* Brief
Write out the data exactly, every line included.

* Input for this task
(** A connection as the relay will see it. *)
Definition presentable (cfg : TunnelConfig) (ext : option bytes) (conn : Connection) : Prop :=
  (∀ sig, sign_recoverable (identity_keypair conn) (as_bytes (domain conn)) = Ok sig →
     ∃ pk, recover_identity_pubkey (domain conn) sig = Some pk ∧ id_from_pubkey pk = client_id conn) ∧
  (∀ suffixes, domain_suffix cfg ∈ suffixes → allowed_suffix (domain conn) suffixes = true) ∧
  pubkey_from_cert (agent_cert conn) = Some (public_key_raw (agent_key_of cfg)) ∧
  custom_data_from_cert (agent_cert conn) = ext ∧
  agent_keypair conn = agent_key_of cfg ∧
  domain conn = client_id conn +:+ "." +:+ domain_suffix cfg ∧
  url conn = "https://" +:+ domain conn ∧
  client_tls_new (agent_cert conn) (agent_key_of cfg) (acme_staging cfg) = Ok (conn_tls conn).

Lemma built_presentable cfg identity ext csr conn :
  algorithm identity = EcdsaP256 →
  build_connection (agent_key_of cfg) identity (domain_suffix cfg) ext (acme_staging cfg) csr = Ok conn →
  presentable cfg ext conn.
Proof.
  intros Ha Hb. destruct (built_keys _ _ _ _ _ _ _ Hb) as (Hi & Hag & _).
  destruct (built_cert_fields _ _ _ _ _ _ _ Hb) as [Hpk Hext].
  destruct (built_tls _ _ _ _ _ _ _ Hb) as [Ht Hurl].
  destruct (build_connection_Ok _ _ _ _ _ _ _ Hb) as (_ & _ & _ & _ & Hdom & _).
  split_and!; try done.
  - intros sig. rewrite Hi. intros Hs.
    by destruct (built_identity_accepted _ _ _ _ _ _ _ _ Hb Ha Hs) as [? _].
  - intros ss Hs. apply allowed_suffix_spec. right.
    exists (domain_suffix cfg), (client_id conn). by rewrite Hdom.
Qed.

(** C18: a client that [new] accepts is one a relay can accept. The configuration
    passed every check (at least one relay, a pool of at least one, a retry and a
    keep-alive policy the loops can honour), [run] has tasks to drive, and each of its
    connections, primary and secondary, is well formed: its identity is the configured
    P-256 key, its domain proof is recognised by the relay as its own client id, every
    allowlist with the configured suffix admits its domain, which is that id under that
    suffix, and its URL is the https URL of that domain; its agent certificate carries
    the agent key and the configured extension, its TLS configuration presents that
    certificate, and a connection that orders certificates has the CSR that doing so
    needs. *)
Theorem new_client_presentable cfg c :
  tunnel_client_new cfg = Ok c →
  config c = cfg ∧ pool_size cfg ≠ 0 ∧ ReconnectPolicy.usable (reconnect cfg) ∧
  H2KeepAlive.usable (h2_keepalive cfg) ∧ tasks_of c ≠ [] ∧
  ∀ t, t ∈ tasks_of c →
    t_addr t ∈ server_addrs cfg ∧
    presentable cfg
      (if t_provisioner t then cert_extension (primary_identity cfg)
       else self_signed_identity cfg ≫= cert_extension) (t_conn t) ∧
    (Some (identity_keypair (t_conn t)) =
       if t_provisioner t then Some (keypair (primary_identity cfg))
       else keypair <$> self_signed_identity cfg) ∧
    algorithm (identity_keypair (t_conn t)) = EcdsaP256 ∧
    (t_provisioner t = true → is_Some (csr_der (t_conn t))) ∧
    (t_provisioner t = true ↔ t_tag t = PRIMARY_TAG).
Proof.
  intros (Hc & Hp & Haddrs & Hpool & Hrec & Hka & Hprim & Hsec)%new_Ok.
  apply bool_decide_eq_true in Hp. split_and!; try done.
  - by apply ReconnectPolicy.validate_usable.
  - by apply H2KeepAlive.keepalive_usable.
  - rewrite <-Hc in Haddrs. unfold tasks_of. by destruct (server_addrs (config c)).
  - intros t (addr & Hin & Ht)%elem_of_tasks. rewrite Hc in Hin.
    destruct Ht as [->|(sc & Hs & ->)]; cbn.
    + destruct (built_keys _ _ _ _ _ _ _ Hprim) as (Hi & _ & ?). rewrite Hi.
      split_and!; try done; by eapply built_presentable.
    + destruct (self_signed_identity cfg) as [sec|] eqn:Es; [|congruence].
      destruct Hsec as (Hp256 & sc' & Hs' & Hb). simplify_eq. cbn.
      apply bool_decide_eq_true in Hp256. destruct (built_keys _ _ _ _ _ _ _ Hb) as (-> & _).
      split_and!; try done. eapply built_presentable; [done|].
      unfold agent_key_of. by rewrite Es.
Qed.
End new_sound.

(** ** A concrete client *)

Section witnesses.
Import ToyKey ToyTls ToyCrypto.

Definition toy_secondary_key : TunnelKey := MkKey EcdsaP256 (replicate 33 xcd) Some.

Definition toy_config : TunnelConfig :=
  MkConfig ["relay.example.com:4433"] "127.0.0.1:3000" None "example.com" false 4 None
    "acme_credentials.json" false None true true (MkIdentity identity_key (Some [x07]))
    ReconnectPolicy.default H2KeepAlive.default (Some (MkIdentity toy_secondary_key None)).

Definition toy_client : TunnelClient :=
  match tunnel_client_new toy_config with
  | Ok c => c
  | Err _ => MkClient toy_config conn None
  end.

Lemma new_client_presentable_witness :
  tunnel_client_new toy_config = Ok toy_client ∧ length (tasks_of toy_client) = 2%nat ∧
  ∀ t, t ∈ tasks_of toy_client →
    presentable toy_config
      (if t_provisioner t then Some [x07] else None) (t_conn t).
Proof.
  assert (Hn : tunnel_client_new toy_config = Ok toy_client) by (vm_compute; reflexivity).
  split; [exact Hn|]. split; [vm_compute; reflexivity|].
  intros t Ht. destruct (new_client_presentable toy_config toy_client Hn) as (_ & _ & _ & _ & _ & Hall).
  exact (proj1 (proj2 (Hall t Ht))).
Defined.

(** The primary spends its five attempts, then the secondary's task panics. *)
Definition refused : iteration :=
  Iter false true None (NeverUp (Failure "connection refused" None)) None 0 false.
Definition toy_run : list run_event :=
  [EvHead; EvTaskEvent 0 (AttemptFailed 1 "connection refused" (from_secs 2));
   EvTaskEnds 0 (replicate 5 refused); EvSelectJoin 0; EvHead;
   EvTaskPanics 1 "index out of bounds"; EvSelectJoin 1; EvHead; EvSelectNone].

Lemma run_reports_truthfully_witness :
  ∃ s, run_execute toy_client toy_run (run_init toy_client false) = Some s ∧
    rs_pc s = RunReturned (Err (Some "tunnel connection panicked: index out of bounds")) ∧
    gave_ups (rs_events s) =
      [("SEC", "relay.example.com:4433", GaveUp "tunnel connection panicked: index out of bounds");
       ("PRI", "relay.example.com:4433",
        GaveUp "TUNNEL[PRI/relay.example.com:4433]: giving up after 5 failed attempts")] ∧
    NoDup (rs_log s).*1.
Proof.
  destruct (run_execute toy_client toy_run (run_init toy_client false)) as [s|] eqn:E;
    [|vm_compute in E; discriminate E].
  exists s. split; [done|].
  pose proof (run_reports_truthfully toy_client false s (run_execute_rtc _ _ _ _ E)) as (Hd & _).
  vm_compute in E. injection E as E. split; [by rewrite <-E|]. split; [by rewrite <-E|]. exact Hd.
Defined.
End witnesses.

* Solution to this problem
(** A connection as the relay will see it. *)
Definition presentable (cfg : TunnelConfig) (ext : option bytes) (conn : Connection) : Prop :=
  (∀ sig, sign_recoverable (identity_keypair conn) (as_bytes (domain conn)) = Ok sig →
     ∃ pk, recover_identity_pubkey (domain conn) sig = Some pk ∧ id_from_pubkey pk = client_id conn) ∧
  (∀ suffixes, domain_suffix cfg ∈ suffixes → allowed_suffix (domain conn) suffixes = true) ∧
  pubkey_from_cert (agent_cert conn) = Some (public_key_raw (agent_key_of cfg)) ∧
  custom_data_from_cert (agent_cert conn) = ext ∧
  agent_keypair conn = agent_key_of cfg ∧
  domain conn = client_id conn +:+ "." +:+ domain_suffix cfg ∧
  url conn = "https://" +:+ domain conn ∧
  client_tls_new (agent_cert conn) (agent_key_of cfg) (acme_staging cfg) = Ok (conn_tls conn).

Lemma built_presentable cfg identity ext csr conn :
  algorithm identity = EcdsaP256 →
  build_connection (agent_key_of cfg) identity (domain_suffix cfg) ext (acme_staging cfg) csr = Ok conn →
  presentable cfg ext conn.
Proof.
  intros Ha Hb. destruct (built_keys _ _ _ _ _ _ _ Hb) as (Hi & Hag & _).
  destruct (built_cert_fields _ _ _ _ _ _ _ Hb) as [Hpk Hext].
  destruct (built_tls _ _ _ _ _ _ _ Hb) as [Ht Hurl].
  destruct (build_connection_Ok _ _ _ _ _ _ _ Hb) as (_ & _ & _ & _ & Hdom & _).
  split_and!; try done.
  - intros sig. rewrite Hi. intros Hs.
    by destruct (built_identity_accepted _ _ _ _ _ _ _ _ Hb Ha Hs) as [? _].
  - intros ss Hs. apply allowed_suffix_spec. right.
    exists (domain_suffix cfg), (client_id conn). by rewrite Hdom.
Qed.

(** C18: a client that [new] accepts is one a relay can accept. The configuration
    passed every check (at least one relay, a pool of at least one, a retry and a
    keep-alive policy the loops can honour), [run] has tasks to drive, and each of its
    connections, primary and secondary, is well formed: its identity is the configured
    P-256 key, its domain proof is recognised by the relay as its own client id, every
    allowlist with the configured suffix admits its domain, which is that id under that
    suffix, and its URL is the https URL of that domain; its agent certificate carries
    the agent key and the configured extension, its TLS configuration presents that
    certificate, and a connection that orders certificates has the CSR that doing so
    needs. *)
Theorem new_client_presentable cfg c :
  tunnel_client_new cfg = Ok c →
  config c = cfg ∧ pool_size cfg ≠ 0 ∧ ReconnectPolicy.usable (reconnect cfg) ∧
  H2KeepAlive.usable (h2_keepalive cfg) ∧ tasks_of c ≠ [] ∧
  ∀ t, t ∈ tasks_of c →
    t_addr t ∈ server_addrs cfg ∧
    presentable cfg
      (if t_provisioner t then cert_extension (primary_identity cfg)
       else self_signed_identity cfg ≫= cert_extension) (t_conn t) ∧
    (Some (identity_keypair (t_conn t)) =
       if t_provisioner t then Some (keypair (primary_identity cfg))
       else keypair <$> self_signed_identity cfg) ∧
    algorithm (identity_keypair (t_conn t)) = EcdsaP256 ∧
    (t_provisioner t = true → is_Some (csr_der (t_conn t))) ∧
    (t_provisioner t = true ↔ t_tag t = PRIMARY_TAG).
Proof.
  intros (Hc & Hp & Haddrs & Hpool & Hrec & Hka & Hprim & Hsec)%new_Ok.
  apply bool_decide_eq_true in Hp. split_and!; try done.
  - by apply ReconnectPolicy.validate_usable.
  - by apply H2KeepAlive.keepalive_usable.
  - rewrite <-Hc in Haddrs. unfold tasks_of. by destruct (server_addrs (config c)).
  - intros t (addr & Hin & Ht)%elem_of_tasks. rewrite Hc in Hin.
    destruct Ht as [->|(sc & Hs & ->)]; cbn.
    + destruct (built_keys _ _ _ _ _ _ _ Hprim) as (Hi & _ & ?). rewrite Hi.
      split_and!; try done; by eapply built_presentable.
    + destruct (self_signed_identity cfg) as [sec|] eqn:Es; [|congruence].
      destruct Hsec as (Hp256 & sc' & Hs' & Hb). simplify_eq. cbn.
      apply bool_decide_eq_true in Hp256. destruct (built_keys _ _ _ _ _ _ _ Hb) as (-> & _).
      split_and!; try done. eapply built_presentable; [done|].
      unfold agent_key_of. by rewrite Es.
Qed.
End new_sound.

(** ** A concrete client *)

Section witnesses.
Import ToyKey ToyTls ToyCrypto.

Definition toy_secondary_key : TunnelKey := MkKey EcdsaP256 (replicate 33 xcd) Some.

Definition toy_config : TunnelConfig :=
  MkConfig ["relay.example.com:4433"] "127.0.0.1:3000" None "example.com" false 4 None
    "acme_credentials.json" false None true true (MkIdentity identity_key (Some [x07]))
    ReconnectPolicy.default H2KeepAlive.default (Some (MkIdentity toy_secondary_key None)).

Definition toy_client : TunnelClient :=
  match tunnel_client_new toy_config with
  | Ok c => c
  | Err _ => MkClient toy_config conn None
  end.

Lemma new_client_presentable_witness :
  tunnel_client_new toy_config = Ok toy_client ∧ length (tasks_of toy_client) = 2%nat ∧
  ∀ t, t ∈ tasks_of toy_client →
    presentable toy_config
      (if t_provisioner t then Some [x07] else None) (t_conn t).
Proof.
  assert (Hn : tunnel_client_new toy_config = Ok toy_client) by (vm_compute; reflexivity).
  split; [exact Hn|]. split; [vm_compute; reflexivity|].
  intros t Ht. destruct (new_client_presentable toy_config toy_client Hn) as (_ & _ & _ & _ & _ & Hall).
  exact (proj1 (proj2 (Hall t Ht))).
Defined.

(** The primary spends its five attempts, then the secondary's task panics. *)
Definition refused : iteration :=
  Iter false true None (NeverUp (Failure "connection refused" None)) None 0 false.
Definition toy_run : list run_event :=
  [EvHead; EvTaskEvent 0 (AttemptFailed 1 "connection refused" (from_secs 2));
   EvTaskEnds 0 (replicate 5 refused); EvSelectJoin 0; EvHead;
   EvTaskPanics 1 "index out of bounds"; EvSelectJoin 1; EvHead; EvSelectNone].

Lemma run_reports_truthfully_witness :
  ∃ s, run_execute toy_client toy_run (run_init toy_client false) = Some s ∧
    rs_pc s = RunReturned (Err (Some "tunnel connection panicked: index out of bounds")) ∧
    gave_ups (rs_events s) =
      [("SEC", "relay.example.com:4433", GaveUp "tunnel connection panicked: index out of bounds");
       ("PRI", "relay.example.com:4433",
        GaveUp "TUNNEL[PRI/relay.example.com:4433]: giving up after 5 failed attempts")] ∧
    NoDup (rs_log s).*1.
Proof.
  destruct (run_execute toy_client toy_run (run_init toy_client false)) as [s|] eqn:E;
    [|vm_compute in E; discriminate E].
  exists s. split; [done|].
  pose proof (run_reports_truthfully toy_client false s (run_execute_rtc _ _ _ _ E)) as (Hd & _).
  vm_compute in E. injection E as E. split; [by rewrite <-E|]. split; [by rewrite <-E|]. exact Hd.
Defined.
End witnesses.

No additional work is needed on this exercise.